Records for the task:
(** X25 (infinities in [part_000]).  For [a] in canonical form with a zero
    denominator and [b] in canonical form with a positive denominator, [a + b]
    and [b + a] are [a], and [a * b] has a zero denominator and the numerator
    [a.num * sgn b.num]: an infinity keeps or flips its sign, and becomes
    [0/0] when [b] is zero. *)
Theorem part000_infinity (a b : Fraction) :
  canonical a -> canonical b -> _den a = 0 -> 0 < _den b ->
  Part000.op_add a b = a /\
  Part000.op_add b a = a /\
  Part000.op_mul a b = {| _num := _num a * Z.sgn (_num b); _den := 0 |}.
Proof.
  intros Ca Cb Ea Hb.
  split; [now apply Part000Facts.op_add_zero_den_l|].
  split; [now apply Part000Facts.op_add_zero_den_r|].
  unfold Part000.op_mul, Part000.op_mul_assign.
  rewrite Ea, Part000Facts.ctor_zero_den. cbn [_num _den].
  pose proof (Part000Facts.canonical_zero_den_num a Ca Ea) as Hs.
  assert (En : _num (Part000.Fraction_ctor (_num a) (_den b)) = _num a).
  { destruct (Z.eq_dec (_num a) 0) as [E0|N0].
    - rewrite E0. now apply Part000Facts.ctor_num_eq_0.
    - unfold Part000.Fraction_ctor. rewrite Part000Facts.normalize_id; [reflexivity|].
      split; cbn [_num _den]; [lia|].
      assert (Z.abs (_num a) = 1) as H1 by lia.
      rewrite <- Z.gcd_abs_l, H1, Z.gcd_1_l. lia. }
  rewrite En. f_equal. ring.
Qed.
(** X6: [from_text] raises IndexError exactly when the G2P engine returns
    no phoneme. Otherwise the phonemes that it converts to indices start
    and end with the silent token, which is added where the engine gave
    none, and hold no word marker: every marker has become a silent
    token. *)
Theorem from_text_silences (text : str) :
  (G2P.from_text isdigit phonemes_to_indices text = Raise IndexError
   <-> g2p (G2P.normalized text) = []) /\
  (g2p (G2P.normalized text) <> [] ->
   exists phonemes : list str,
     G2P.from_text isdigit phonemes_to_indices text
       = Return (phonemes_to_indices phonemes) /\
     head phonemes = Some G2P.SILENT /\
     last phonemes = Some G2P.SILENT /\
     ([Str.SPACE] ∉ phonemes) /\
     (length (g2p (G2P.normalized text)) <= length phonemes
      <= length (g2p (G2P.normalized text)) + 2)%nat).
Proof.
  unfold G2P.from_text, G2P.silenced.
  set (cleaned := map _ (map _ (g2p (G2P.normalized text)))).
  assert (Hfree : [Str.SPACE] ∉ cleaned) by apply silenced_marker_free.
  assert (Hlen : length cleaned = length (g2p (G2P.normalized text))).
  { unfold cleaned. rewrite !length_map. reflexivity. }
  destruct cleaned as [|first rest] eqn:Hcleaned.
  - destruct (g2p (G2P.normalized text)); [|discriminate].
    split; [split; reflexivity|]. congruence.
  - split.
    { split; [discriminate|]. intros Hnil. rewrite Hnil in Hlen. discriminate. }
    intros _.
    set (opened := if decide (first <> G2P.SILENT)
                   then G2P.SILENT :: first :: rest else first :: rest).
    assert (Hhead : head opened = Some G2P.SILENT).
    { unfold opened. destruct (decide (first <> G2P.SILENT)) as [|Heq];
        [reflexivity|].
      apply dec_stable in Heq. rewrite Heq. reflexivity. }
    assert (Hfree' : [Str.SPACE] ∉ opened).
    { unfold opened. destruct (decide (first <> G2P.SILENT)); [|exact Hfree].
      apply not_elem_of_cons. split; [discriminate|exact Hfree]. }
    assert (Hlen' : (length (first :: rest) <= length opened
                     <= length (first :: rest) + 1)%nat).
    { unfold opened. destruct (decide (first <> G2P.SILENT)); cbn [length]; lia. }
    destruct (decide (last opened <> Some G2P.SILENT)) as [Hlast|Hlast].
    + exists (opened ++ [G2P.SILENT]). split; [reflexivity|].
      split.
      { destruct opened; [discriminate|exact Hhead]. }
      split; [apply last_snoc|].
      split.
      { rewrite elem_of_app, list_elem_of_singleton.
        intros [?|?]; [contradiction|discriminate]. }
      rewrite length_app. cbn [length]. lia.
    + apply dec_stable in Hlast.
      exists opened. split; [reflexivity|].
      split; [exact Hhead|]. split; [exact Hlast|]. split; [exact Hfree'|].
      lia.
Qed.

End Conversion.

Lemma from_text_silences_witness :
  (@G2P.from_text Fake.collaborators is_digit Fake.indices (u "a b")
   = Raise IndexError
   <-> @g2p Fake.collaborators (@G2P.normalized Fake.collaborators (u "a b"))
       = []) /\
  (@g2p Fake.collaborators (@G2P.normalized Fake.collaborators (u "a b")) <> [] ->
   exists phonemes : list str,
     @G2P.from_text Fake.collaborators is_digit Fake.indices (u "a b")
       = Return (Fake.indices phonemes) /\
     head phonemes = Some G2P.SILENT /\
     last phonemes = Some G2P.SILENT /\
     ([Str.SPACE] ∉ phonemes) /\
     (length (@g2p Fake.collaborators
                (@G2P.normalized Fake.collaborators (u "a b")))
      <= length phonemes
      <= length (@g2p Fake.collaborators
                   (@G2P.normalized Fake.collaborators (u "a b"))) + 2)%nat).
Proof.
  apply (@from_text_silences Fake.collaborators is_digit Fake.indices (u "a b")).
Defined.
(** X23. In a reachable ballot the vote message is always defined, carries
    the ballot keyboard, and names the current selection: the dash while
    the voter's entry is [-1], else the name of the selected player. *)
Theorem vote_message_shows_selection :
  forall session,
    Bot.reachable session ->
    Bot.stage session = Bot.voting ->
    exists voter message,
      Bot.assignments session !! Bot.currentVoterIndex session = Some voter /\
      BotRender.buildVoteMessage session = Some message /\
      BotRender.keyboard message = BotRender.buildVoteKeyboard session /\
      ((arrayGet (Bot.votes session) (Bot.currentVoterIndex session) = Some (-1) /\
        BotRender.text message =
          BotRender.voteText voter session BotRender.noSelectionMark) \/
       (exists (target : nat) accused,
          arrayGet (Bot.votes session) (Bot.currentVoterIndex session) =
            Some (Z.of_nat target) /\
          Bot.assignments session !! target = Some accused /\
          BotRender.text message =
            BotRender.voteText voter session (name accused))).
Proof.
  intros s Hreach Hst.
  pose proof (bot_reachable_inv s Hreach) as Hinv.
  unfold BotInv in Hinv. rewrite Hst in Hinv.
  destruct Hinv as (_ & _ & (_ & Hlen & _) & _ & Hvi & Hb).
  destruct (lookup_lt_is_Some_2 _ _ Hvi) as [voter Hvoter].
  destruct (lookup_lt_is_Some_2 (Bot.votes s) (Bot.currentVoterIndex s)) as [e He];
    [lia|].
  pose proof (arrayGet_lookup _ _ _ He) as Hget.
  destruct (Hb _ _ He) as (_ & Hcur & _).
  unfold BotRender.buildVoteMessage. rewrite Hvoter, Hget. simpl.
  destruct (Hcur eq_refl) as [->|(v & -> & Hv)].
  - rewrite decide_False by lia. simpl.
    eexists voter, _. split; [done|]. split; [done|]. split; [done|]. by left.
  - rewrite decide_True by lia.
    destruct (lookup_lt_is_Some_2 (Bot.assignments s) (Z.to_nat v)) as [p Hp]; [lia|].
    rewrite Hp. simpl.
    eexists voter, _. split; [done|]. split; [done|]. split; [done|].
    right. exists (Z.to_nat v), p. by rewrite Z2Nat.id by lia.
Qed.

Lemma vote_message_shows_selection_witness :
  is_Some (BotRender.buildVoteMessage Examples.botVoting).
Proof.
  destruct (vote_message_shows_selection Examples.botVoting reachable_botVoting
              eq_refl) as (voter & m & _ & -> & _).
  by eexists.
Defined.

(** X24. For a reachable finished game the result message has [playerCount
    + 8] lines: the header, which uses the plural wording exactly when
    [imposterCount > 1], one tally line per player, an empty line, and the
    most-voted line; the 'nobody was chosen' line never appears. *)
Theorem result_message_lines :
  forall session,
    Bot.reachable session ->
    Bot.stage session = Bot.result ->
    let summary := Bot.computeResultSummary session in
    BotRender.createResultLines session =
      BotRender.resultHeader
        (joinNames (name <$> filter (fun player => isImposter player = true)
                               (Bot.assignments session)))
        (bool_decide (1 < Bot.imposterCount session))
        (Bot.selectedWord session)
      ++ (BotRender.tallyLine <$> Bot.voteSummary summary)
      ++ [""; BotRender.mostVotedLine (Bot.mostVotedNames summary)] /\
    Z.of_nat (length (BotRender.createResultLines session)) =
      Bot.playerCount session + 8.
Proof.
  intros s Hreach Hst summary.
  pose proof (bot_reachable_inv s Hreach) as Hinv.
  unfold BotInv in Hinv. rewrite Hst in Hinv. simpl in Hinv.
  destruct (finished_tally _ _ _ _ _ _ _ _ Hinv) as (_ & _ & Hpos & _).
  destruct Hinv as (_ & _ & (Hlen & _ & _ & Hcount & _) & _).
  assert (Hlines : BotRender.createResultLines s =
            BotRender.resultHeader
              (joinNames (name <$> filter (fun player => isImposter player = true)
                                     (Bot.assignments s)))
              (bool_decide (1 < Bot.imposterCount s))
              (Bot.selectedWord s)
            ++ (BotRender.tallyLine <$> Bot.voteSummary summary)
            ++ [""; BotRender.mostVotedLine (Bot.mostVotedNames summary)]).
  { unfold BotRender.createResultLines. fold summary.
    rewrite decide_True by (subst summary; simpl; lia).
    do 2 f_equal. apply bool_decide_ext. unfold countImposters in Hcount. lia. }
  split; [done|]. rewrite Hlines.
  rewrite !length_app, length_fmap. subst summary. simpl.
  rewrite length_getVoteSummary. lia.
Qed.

--

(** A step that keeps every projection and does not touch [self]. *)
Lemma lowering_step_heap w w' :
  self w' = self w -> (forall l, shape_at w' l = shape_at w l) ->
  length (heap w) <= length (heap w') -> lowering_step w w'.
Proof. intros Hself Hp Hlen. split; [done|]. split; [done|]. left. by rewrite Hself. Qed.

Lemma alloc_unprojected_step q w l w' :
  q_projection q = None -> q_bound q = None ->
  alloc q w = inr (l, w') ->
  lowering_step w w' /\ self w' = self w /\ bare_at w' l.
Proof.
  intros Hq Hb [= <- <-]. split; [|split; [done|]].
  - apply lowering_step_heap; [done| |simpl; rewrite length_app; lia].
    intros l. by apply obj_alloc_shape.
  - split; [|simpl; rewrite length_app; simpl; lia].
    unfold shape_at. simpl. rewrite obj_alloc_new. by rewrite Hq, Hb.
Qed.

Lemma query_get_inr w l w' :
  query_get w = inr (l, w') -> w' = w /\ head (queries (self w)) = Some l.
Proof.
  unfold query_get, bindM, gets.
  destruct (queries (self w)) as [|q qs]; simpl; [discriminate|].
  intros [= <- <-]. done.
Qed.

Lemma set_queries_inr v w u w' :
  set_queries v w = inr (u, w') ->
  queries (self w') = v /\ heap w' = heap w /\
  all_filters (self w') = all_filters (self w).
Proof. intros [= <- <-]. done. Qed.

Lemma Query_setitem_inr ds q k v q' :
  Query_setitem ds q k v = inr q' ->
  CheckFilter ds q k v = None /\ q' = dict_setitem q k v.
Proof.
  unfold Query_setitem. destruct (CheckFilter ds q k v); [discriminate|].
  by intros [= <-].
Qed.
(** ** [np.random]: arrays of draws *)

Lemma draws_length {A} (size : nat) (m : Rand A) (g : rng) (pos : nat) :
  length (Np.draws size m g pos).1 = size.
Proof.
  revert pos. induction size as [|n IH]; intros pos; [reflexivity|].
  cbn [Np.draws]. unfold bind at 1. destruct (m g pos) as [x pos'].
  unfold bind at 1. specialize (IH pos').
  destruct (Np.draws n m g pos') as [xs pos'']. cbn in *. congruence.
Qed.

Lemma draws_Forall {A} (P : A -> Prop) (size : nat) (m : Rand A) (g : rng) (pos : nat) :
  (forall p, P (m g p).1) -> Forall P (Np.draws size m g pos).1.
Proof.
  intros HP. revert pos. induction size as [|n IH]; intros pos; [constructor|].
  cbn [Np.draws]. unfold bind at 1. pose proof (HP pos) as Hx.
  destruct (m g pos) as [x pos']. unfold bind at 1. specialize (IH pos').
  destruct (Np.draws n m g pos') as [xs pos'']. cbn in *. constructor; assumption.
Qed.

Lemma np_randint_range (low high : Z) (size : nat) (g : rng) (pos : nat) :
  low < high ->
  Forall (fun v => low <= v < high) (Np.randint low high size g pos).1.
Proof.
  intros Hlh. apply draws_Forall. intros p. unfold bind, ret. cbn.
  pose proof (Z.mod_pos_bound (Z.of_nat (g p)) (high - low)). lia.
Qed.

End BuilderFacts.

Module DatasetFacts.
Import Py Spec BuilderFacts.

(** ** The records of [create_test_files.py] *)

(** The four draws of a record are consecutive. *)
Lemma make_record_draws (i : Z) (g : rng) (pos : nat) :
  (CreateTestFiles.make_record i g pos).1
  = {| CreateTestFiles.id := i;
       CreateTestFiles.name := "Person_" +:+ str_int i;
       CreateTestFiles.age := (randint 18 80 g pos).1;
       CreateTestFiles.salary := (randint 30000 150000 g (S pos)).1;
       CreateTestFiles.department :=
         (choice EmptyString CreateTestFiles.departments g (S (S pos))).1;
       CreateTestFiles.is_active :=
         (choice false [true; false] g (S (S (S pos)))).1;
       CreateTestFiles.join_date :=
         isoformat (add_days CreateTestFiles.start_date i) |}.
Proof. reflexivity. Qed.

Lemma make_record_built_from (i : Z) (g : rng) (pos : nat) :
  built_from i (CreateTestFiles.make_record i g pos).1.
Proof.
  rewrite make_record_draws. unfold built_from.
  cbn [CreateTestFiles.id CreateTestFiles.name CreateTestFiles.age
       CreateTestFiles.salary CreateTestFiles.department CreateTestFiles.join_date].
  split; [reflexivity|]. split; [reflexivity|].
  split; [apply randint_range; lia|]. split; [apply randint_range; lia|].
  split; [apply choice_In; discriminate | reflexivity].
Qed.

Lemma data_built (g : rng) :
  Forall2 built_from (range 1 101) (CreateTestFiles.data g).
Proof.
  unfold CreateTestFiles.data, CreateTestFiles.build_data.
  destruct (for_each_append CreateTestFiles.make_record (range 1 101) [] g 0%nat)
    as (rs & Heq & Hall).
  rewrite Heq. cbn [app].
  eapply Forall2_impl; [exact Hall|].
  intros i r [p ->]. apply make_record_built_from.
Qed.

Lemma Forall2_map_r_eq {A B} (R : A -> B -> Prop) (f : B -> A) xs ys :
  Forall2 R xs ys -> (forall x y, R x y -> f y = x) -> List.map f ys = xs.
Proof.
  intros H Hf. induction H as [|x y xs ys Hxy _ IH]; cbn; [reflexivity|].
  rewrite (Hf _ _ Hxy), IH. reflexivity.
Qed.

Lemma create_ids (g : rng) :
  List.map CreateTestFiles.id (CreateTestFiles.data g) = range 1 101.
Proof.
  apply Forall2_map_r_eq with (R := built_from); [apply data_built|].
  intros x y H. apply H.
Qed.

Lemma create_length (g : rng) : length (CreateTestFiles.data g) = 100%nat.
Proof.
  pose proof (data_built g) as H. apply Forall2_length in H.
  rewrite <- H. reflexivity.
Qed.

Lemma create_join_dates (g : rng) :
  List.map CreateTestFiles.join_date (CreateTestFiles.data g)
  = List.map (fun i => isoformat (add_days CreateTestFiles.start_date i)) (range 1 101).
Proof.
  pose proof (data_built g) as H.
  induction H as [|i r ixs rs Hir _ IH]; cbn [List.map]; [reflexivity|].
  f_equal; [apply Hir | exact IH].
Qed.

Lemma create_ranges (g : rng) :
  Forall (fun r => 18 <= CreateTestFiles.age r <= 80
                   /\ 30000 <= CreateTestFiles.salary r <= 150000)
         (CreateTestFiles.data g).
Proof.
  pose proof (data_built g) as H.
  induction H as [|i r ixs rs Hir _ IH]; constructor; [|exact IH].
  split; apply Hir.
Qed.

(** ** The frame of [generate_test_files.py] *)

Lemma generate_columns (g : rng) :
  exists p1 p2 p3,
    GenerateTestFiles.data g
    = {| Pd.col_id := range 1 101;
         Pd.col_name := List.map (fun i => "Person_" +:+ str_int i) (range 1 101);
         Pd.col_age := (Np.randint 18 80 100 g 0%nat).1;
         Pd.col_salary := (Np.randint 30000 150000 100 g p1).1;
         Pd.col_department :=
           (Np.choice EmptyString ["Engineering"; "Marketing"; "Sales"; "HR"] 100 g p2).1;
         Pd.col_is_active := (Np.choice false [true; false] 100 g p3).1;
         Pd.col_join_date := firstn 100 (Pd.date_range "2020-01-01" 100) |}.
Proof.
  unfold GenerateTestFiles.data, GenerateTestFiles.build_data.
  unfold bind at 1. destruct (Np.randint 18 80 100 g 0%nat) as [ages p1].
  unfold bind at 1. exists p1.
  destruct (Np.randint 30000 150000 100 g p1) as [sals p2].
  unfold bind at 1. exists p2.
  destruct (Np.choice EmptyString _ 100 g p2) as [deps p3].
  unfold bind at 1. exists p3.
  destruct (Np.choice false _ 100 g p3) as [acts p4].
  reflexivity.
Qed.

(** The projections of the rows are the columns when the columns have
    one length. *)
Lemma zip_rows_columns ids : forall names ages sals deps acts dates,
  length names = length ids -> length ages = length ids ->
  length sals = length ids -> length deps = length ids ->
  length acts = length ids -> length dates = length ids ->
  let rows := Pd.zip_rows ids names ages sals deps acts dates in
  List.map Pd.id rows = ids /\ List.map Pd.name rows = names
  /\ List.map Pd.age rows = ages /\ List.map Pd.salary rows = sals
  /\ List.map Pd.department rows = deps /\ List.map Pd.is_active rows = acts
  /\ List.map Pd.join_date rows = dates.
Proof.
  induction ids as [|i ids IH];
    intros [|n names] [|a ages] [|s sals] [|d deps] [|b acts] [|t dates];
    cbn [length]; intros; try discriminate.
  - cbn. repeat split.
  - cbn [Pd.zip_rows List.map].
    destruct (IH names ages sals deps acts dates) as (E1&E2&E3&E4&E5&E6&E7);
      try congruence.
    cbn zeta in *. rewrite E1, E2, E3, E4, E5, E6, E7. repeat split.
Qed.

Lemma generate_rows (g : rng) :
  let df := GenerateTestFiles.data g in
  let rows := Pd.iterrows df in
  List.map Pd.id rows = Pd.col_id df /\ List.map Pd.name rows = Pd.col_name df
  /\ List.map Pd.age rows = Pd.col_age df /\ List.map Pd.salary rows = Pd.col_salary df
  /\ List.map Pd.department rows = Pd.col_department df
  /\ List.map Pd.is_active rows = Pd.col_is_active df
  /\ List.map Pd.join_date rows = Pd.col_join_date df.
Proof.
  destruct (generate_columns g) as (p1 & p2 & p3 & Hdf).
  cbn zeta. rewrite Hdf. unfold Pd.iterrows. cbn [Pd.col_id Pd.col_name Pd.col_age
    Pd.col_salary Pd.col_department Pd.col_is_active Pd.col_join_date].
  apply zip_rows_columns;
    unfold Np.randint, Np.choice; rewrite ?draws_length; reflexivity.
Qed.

---

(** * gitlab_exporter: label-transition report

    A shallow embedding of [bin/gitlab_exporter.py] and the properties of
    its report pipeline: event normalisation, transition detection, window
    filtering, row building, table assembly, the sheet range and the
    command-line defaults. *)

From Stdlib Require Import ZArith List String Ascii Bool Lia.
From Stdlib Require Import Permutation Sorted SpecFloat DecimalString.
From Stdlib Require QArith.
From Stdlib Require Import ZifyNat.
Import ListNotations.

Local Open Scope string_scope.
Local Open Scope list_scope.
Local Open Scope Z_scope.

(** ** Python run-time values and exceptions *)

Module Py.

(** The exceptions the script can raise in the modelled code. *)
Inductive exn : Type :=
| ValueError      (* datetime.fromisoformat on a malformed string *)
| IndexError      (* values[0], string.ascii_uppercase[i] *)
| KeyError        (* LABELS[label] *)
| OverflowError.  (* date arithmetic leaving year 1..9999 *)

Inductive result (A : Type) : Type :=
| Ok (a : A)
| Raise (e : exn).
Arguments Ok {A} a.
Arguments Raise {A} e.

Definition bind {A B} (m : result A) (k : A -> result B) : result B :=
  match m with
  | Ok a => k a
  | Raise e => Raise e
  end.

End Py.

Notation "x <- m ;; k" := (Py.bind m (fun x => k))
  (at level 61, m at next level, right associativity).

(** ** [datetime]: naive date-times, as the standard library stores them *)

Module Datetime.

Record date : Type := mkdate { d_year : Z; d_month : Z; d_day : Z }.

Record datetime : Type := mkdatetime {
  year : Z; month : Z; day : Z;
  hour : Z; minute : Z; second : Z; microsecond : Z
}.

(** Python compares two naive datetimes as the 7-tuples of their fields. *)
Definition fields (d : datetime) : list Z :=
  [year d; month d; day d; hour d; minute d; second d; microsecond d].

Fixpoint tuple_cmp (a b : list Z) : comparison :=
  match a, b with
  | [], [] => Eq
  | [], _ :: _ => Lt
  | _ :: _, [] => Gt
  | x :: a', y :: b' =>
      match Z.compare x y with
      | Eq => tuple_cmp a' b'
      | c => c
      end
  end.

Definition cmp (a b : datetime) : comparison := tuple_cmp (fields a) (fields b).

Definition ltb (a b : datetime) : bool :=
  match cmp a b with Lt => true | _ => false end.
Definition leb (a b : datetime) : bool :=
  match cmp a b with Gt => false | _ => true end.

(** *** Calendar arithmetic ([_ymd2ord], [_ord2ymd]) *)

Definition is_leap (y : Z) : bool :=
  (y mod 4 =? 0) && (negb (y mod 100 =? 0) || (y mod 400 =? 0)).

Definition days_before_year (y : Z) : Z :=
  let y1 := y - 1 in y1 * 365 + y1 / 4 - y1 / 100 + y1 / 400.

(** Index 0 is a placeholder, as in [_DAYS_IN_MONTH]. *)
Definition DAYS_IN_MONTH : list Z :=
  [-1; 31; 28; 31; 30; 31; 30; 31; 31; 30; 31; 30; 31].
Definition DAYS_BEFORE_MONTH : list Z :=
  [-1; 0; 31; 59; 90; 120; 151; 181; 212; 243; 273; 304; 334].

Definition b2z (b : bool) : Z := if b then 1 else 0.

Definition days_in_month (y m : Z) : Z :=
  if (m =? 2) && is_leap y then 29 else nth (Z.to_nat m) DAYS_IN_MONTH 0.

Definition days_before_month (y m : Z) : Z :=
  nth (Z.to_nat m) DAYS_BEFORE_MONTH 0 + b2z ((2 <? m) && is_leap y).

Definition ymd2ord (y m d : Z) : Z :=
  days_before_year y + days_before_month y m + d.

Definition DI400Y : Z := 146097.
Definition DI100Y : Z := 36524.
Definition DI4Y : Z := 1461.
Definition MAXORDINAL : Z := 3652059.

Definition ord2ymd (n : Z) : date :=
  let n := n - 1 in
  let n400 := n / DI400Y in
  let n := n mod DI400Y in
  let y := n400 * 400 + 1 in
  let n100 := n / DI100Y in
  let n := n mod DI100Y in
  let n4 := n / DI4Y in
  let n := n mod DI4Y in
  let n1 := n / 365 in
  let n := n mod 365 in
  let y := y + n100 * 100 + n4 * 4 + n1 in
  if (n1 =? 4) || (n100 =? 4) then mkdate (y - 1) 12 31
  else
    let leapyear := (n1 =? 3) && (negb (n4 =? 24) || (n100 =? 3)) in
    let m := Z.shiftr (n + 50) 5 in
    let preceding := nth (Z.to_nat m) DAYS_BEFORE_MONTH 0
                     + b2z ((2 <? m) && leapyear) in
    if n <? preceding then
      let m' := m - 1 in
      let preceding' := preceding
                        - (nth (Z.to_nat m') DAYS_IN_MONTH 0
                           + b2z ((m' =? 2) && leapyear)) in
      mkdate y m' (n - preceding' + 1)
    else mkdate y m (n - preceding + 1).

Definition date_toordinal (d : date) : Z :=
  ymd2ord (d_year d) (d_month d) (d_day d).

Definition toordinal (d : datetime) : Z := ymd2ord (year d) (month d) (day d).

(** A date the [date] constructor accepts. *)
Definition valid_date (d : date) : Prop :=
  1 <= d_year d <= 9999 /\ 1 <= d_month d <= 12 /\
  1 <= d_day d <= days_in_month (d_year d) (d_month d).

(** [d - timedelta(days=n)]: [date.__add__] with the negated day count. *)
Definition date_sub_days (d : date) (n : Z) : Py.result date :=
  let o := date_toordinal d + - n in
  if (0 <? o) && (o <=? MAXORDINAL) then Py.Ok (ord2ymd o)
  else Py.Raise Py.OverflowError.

Description of the task: From the data, list each line in which the string "IndexError" appears.

Task response:
(** X6: [from_text] raises IndexError exactly when the G2P engine returns
  (G2P.from_text isdigit phonemes_to_indices text = Raise IndexError
   = Raise IndexError
| IndexError      (* values[0], string.ascii_uppercase[i] *)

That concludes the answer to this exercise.